* [Assignment]:
Only a slice of the listing below is wanted. Retype the lines from the one containing "if Qltb (params !!! i) (low_bounds !!! i)" through the one containing "(f : flow S)", exactly, both ends included.

>>

(** * DIFF_EV: differential evolution with hill climbing

    A shallow embedding of [src/DEV_MA/DIFF_EV.CPP] and the properties its
    specification states about it.

    Numbers.  The C [double]s are modelled by exact rationals [Q]: every
    comparison, copy and branch of the source is kept as written, and
    arithmetic is exact.  The C [int]s are modelled by [Z]; the conversion
    [(int) x] is truncation toward zero, which is what C defines for values
    in the range of [int], and only there.  The one [int] product whose
    operand the caller chooses, [local_mintrades * 9], is wrapped to 32
    bits; the counters are not.  Sizes and subscripts ([nvars], [nints],
    [popsize], [overinit], [ind], ...) are natural numbers.

    Where a property depends on a conversion, on the rounding of
    [ensure_legal] or on a counter, its theorem assumes what makes the code
    agree with these definitions: the converted values have magnitude at
    most [INT_MAX] ([int_sized], [ints_sized], [int_bounds]), the sum with
    0.5 is the exact one ([half_exact]), the counter is below [INT_MAX];
    and it concludes that the values converted are in the range of [int].
    Properties of the doubles are stated as comparisons and copies, which
    binary64 keeps, and the penalty of [ensure_legal] as the operations of
    the code in their order.

    Memory.  A candidate is a [row]: the [nvars] parameters followed by the
    criterion, as in the source ([dim = nvars + 1]).  A population buffer is
    a list of rows; [pop + ind * dim] is the row at subscript [ind]. *)

From Stdlib Require Import ZArith QArith Qround Qabs Lia Lqa List Bool.
From stdpp Require Import base option list.

Local Open Scope Z_scope.
Local Open Scope Q_scope.

(* ================================================================== *)
(** ** Numbers *)
(* ================================================================== *)

Abbreviation row := (list Q).

#[global] Instance Q_inhabited : Inhabited Q := populate 0.

(** [x < y] on doubles, as a boolean test. *)
Definition Qltb (x y : Q) : bool := negb (Qle_bool y x).

(** [(int) x]: conversion of a double to int, truncating toward zero. *)
Definition to_int (x : Q) : Z := Z.quot (Qnum x) (Zpos (Qden x)).

(** Conversion of an int to double. *)
Definition of_int (z : Z) : Q := inject_Z z.

(** A double that holds a whole number: converting it to int and back
    gives the same double. *)
Definition whole (x : Q) : Prop := of_int (to_int x) = x.

(** 32-bit two's complement wrap-around of an int result. *)
Definition wrap32 (z : Z) : Z := ((z + 2147483648) mod 4294967296 - 2147483648)%Z.

Definition INT_MAX : Z := 2147483647%Z.
Definition INT_MIN : Z := (-2147483648)%Z.

(** The constant [1.e10] of [ensure_legal]. *)
Definition big_penalty : Q := inject_Z 10000000000.

(* ================================================================== *)
(** ** ensure_legal (source lines 521-546) *)
(* ================================================================== *)

Section Legality.

Variables nvars nints : nat.
Variables low_bounds high_bounds : list Q.

(** One pass of the body of the [for] loop, at subscript [i]; the state
    is the running [penalty] and the array [params]. *)
Definition legal_at (i : nat) (st : Q * row) : Q * row :=
  let '(penalty, params) := st in
  let params :=
    if (i <? nints)%nat then
      if Qle_bool 0 (params !!! i)
      then <[i := of_int (to_int (params !!! i + (1#2)))]> params
      else if Qltb (params !!! i) 0
           then <[i := of_int (- to_int ((1#2) - params !!! i))]> params
           else params
    else params in
  let '(penalty, params) :=
    if Qltb (high_bounds !!! i) (params !!! i)
    then (penalty + big_penalty * (params !!! i - high_bounds !!! i),
          <[i := high_bounds !!! i]> params)
    else (penalty, params) in
  if Qltb (params !!! i) (low_bounds !!! i)
  then (penalty + big_penalty * (low_bounds !!! i - params !!! i),
        <[i := low_bounds !!! i]> params)
  else (penalty, params).

(** [ensure_legal] returns the penalty and the array as it leaves it. *)
Definition ensure_legal (params : row) : Q * row :=
  fold_left (fun st i => legal_at i st) (seq 0 nvars) (0, params).

End Legality.

(* ================================================================== *)
(** ** diff_ev (source lines 36-507) *)
(* ================================================================== *)

(** The univariate maximizers [glob_max] and [brentmax] are not part of the
    source file.  All they can do to the optimizer's data is call the
    function they are handed ([c_func]) at points of their choice and, at
    the end, report the abscissa [x2] of the best point.  A [probe] is such
    a strategy: either the final [x2], or a point to evaluate and the
    continuation once its value is known. *)
Inductive probe : Type :=
  | Done (x2 : Q)
  | Ask (param : Q) (next : Q -> probe).

(** How an iteration of the initialization loop ends: the loop goes on, or
    control jumps to [FINISHED]. *)
Inductive flow (S : Type) : Type :=
  | Next (s : S)
  | Finished (s : S).
Arguments Next {S} s.
Arguments Finished {S} s.

Definition flow_state {S : Type} (f : flow S) : S :=
  match f with Next s => s | Finished s => s end.

(** Variables of [diff_ev] that are live during initialization. *)
Record init_state : Type := mkInit {
  ind : nat;
  pop1 : list row;
  pop2 : list row;
  best : row;
  grand_best : Q;
  worstf : Q;
  avgf : Q;
  local_mintrades : Z;
  failures : Z;
  n_evals : Z;
  draws : nat            (* how many times unifrand() has been called *)
}.

(** Variables of [diff_ev] that are live in the main loop, apart from the
    read-only parent generation [old_gen]. *)
Record gen_state : Type := mkGen {
  new_gen : list row;
  g_best : row;
  g_grand_best : Q;
  g_worstf : Q;
  g_avgf : Q;
  g_draws : nat;
  ibest : nat;
  n_tweaked : nat;
  improved : bool
}.

(** State of one integer hill-climbing walk. *)
Record climb : Type := mkClimb {
  c_dest : row;
  c_value : Q;
  c_ibase : Z;
  c_success : bool
}.

(** Everything [diff_ev] is given: its arguments, and the routines it
    calls that are not part of the source file. *)
Record setup : Type := mkSetup {
  (** The caller's criterion function. *)
  criter : list Q -> Z -> Q;
  (** [unif n] is the value returned by the [n]-th call of [unifrand]. *)
  unif : nat -> Q;
  (** [glob_max] followed by [brentmax] on the interval [lower, upper]. *)
  search : Q -> Q -> probe;
  (** [paramcor]: true when it reports a failure. *)
  paramcor : nat -> nat -> list row -> bool;
  (** Content of a freshly allocated, uninitialized double. *)
  junk : Q;
  nvars : nat;
  nints : nat;
  popsize : nat;
  overinit : nat;
  mintrd : Z;
  max_evals : Z;
  max_bad_gen : Z;
  mutate_dev : Q;
  pcross : Q;
  pclimb : Q;
  low_bounds : list Q;
  high_bounds : list Q
}.

(** What one pass of the loop of lines 237-455 knows between its parts:
    the destination slot, [value], and the best-so-far bookkeeping. *)
Record child : Type := mkChild {
  dest : row;
  value : Q;
  h_best : row;
  h_grand_best : Q;
  h_ibest : nat;
  h_n_tweaked : nat;
  h_improved : bool;
  h_draws : nat
}.

Section DiffEv.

<<

* [Solution to this problem]:
  if Qltb (params !!! i) (low_bounds !!! i)
  then (penalty + big_penalty * (low_bounds !!! i - params !!! i),
        <[i := low_bounds !!! i]> params)
  else (penalty, params).

(** [ensure_legal] returns the penalty and the array as it leaves it. *)
Definition ensure_legal (params : row) : Q * row :=
  fold_left (fun st i => legal_at i st) (seq 0 nvars) (0, params).

End Legality.

(* ================================================================== *)
(** ** diff_ev (source lines 36-507) *)
(* ================================================================== *)

(** The univariate maximizers [glob_max] and [brentmax] are not part of the
    source file.  All they can do to the optimizer's data is call the
    function they are handed ([c_func]) at points of their choice and, at
    the end, report the abscissa [x2] of the best point.  A [probe] is such
    a strategy: either the final [x2], or a point to evaluate and the
    continuation once its value is known. *)
Inductive probe : Type :=
  | Done (x2 : Q)
  | Ask (param : Q) (next : Q -> probe).

(** How an iteration of the initialization loop ends: the loop goes on, or
    control jumps to [FINISHED]. *)
Inductive flow (S : Type) : Type :=
  | Next (s : S)
  | Finished (s : S).
Arguments Next {S} s.
Arguments Finished {S} s.

Definition flow_state {S : Type} (f : flow S) : S :=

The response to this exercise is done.